Sono in pochi, non contano e si sbagliano»
L'Obmann della Svp stronca ogni progetto plurilingue: non porta alcun vantaggio
LA SCUOLA DEL FUTURO

di Orfeo Donatini

BOLZANO. Oggi gli studenti si ritroveranno all'auditorium dell'Iti con la rivista «Il Ponte/Die Brücke» per discutere del futuro della scuola altoatesina puntando molto sull'apertura plurilingue sollecitata da quel maxicorteo dei settemila del dicembre scorso. Ma dalla Svp arriva uno stop forte e chiaro.
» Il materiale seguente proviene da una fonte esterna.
Lemma BzTree_modifies_then_answers_witness : exists n' height' s' w',
  run (@run_operation plain_platform bump_pmdk 5 31 0 sample_tree (Insert key_a value_b)) mergeable_world = (Done (Flag true), w') /\
  @holds_tree bump_pmdk 5 sample_tree 100 16 4096 2 128 117 128 (MkTOID 1 64) n' height' s' (<[key_a := value_b]> ∅) false w'.
Proof.
  destruct (@BzTree_modifies_then_answers plain_platform plain_platform_laws bump_pmdk bump_laws 5 31 0 sample_tree 100 16 4096 2 128 117 128 2 128
    (MkTOID 1 64) 1 (Insert key_a value_b) key_a value_b 1 3 0 [BZTREE_NODE_SIZE; BZTREE_NODE_SIZE] [] 2 mergeable_tree ∅ false mergeable_world free_descs)
    as (n' & h' & s' & w' & R & Hr & _).
  - lia.
  - done.
  - done.
  - exact bump_root_fixed.
  - intros [u o] E. cbn in E. by rewrite E.
  - by left.
  - split; apply (bool_decide_unpack _); vm_compute; exact I.
  - vm_compute. congruence.
  - exact mergeable_in_use.
  - exact mergeable_settling.
  - vm_compute. lia.
  - lia.
  - lia.
  - vm_compute. done.
  - exists n', h', s', w'. split; [exact R|exact Hr].
Defined.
Siegfried Brugger è stato categorico: «Non rappresentano tutti gli studenti e la loro impostazione è sbagliata». Quanto all'adesione di don Renner, l'Obmann non esita a definirla «singolare».
Gli studenti, ma anche un folto gruppo di intellettuali, tornano a chiedere una scuola plurilingue che superi la cultura della separazione.
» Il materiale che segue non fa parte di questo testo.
Definition extent (this : Z) (w : AllocWorld) (c : gmap Z Z) (o : owner) : option (Z * Z) :=
  match o with
  | Block h => (fun s => (h, h + sizeof_Header + s)) <$> c !! h
  | Slack t =>
      match tls_slab w !! t with
      | Some s => if memory s =? 0 then None else Some (memory s + allocated s, memory s + kSlabSize)
      | None => None
      end
  | Fresh i => (fun e : Z * Z => (e.1 + e.2, e.1 + kNumaMemorySize)) <$> numa_entry this (Z.of_nat i) w
  end.
Definition separate (ext : owner -> option (Z * Z)) : Prop :=
  forall o1 o2 e1 e2, o1 <> o2 -> ext o1 = Some e1 -> ext o2 = Some e2 -> apart e1 e2.

Lemma separate_refine ext ext' (src : owner -> owner) :
  (forall o e', ext' o = Some e' -> exists e, ext (src o) = Some e /\ within e' e) ->
  (forall o1 o2 e1 e2, o1 <> o2 -> src o1 = src o2 -> ext' o1 = Some e1 -> ext' o2 = Some e2 -> apart e1 e2) ->
  separate ext -> separate ext'.
Proof.
  intros Hsrc Hsame Hsep o1 o2 e1 e2 Hne E1 E2.
  destruct (decide (src o1 = src o2)) as [Es|Hns]; [by eapply Hsame|].
  destruct (Hsrc o1 e1 E1) as (f1 & F1 & W1), (Hsrc o2 e2 E2) as (f2 & F2 & W2).
  pose proof (Hsep _ _ _ _ Hns F1 F2) as Ha. unfold apart, within in *. lia.
Qed.

Definition bl_of (q : list Z) : BlockList := MkBlockList (default 0 (head q)) (default 0 (last q)).
Definition line_aligned (a : Z) : Prop := a mod kCacheLineSize = 0.
Definition slab_ok (this : Z) (s : Slab) : Prop :=
  tls_allocator s = this /\ line_aligned (allocated s) /\ 0 <= allocated s <= kSlabSize /\
  (memory s = 0 \/ 0 < memory s /\ line_aligned (memory s)).

Record heap_ok (this : Z) (nodes : nat) (w : AllocWorld) (H : Heap) : Prop := {
  ho_header h s : carved H !! h = Some s ->
    0 < h /\ line_aligned h /\ 0 <= s /\ exists nx, headers w !! h = Some (MkHeader s nx);
  ho_list k : tls_blocks w !! k = bl_of <$> freed H !! k;
  ho_linked k q i x y : freed H !! k = Some q -> q !! i = Some x -> q !! S i = Some y ->
    headers w !! x = Some (MkHeader k.2 y);
  ho_freed k q x : freed H !! k = Some q -> x ∈ q -> carved H !! x = Some k.2;
  ho_once k1 q1 i k2 q2 j x : freed H !! k1 = Some q1 -> freed H !! k2 = Some q2 ->
    q1 !! i = Some x -> q2 !! j = Some x -> k1 = k2 /\ i = j;
  ho_apart : separate (extent this w (carved H));
  ho_slab t s : tls_slab w !! t = Some s -> slab_ok this s;
  ho_nodes i : (i < nodes)%nat -> is_Some (numa_entry this (Z.of_nat i) w);
  ho_numa i m v : numa_entry this (Z.of_nat i) w = Some (m, v) ->
    0 < m /\ line_aligned m /\ 0 <= v <= kNumaMemorySize /\ v mod kSlabSize = 0
}.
«Non sono gli studenti, ma un piccolo gruppo e si tratta di un altrettanto piccolo gruppo di intellettuali. Prendo atto dell'iniziativa, ma è un errore fare una generalizzazione simile. In secondo luogo questa è un'ulteriore iniziativa che si aggiunge a quelle degli ultimi anni. Si ripresenta lo stesso problema già di vent'anni fa, ma ripresentandolo non lo si rende più attuale od importante».
Questa volta c'è anche un illustre esponente della Chiesa fra i sostenitori.
«Che poi ci si metta anche la Chiesa questo è un fattore nuovo. Personalmente sono per la divisione fra Chiesa e Stato e mi limito a prendere atto, con tutto il rispetto della posizione espressa da don Renner, ma questo non cambia la situazione. Che la Chiesa si intrometta lo trovo comunque singolare. Spero che don Renner faccia lo stesso, con analogo entusiasmo, anche su altri problemi come per esempio quando si alzano i nazionalismi italiani contro di noi».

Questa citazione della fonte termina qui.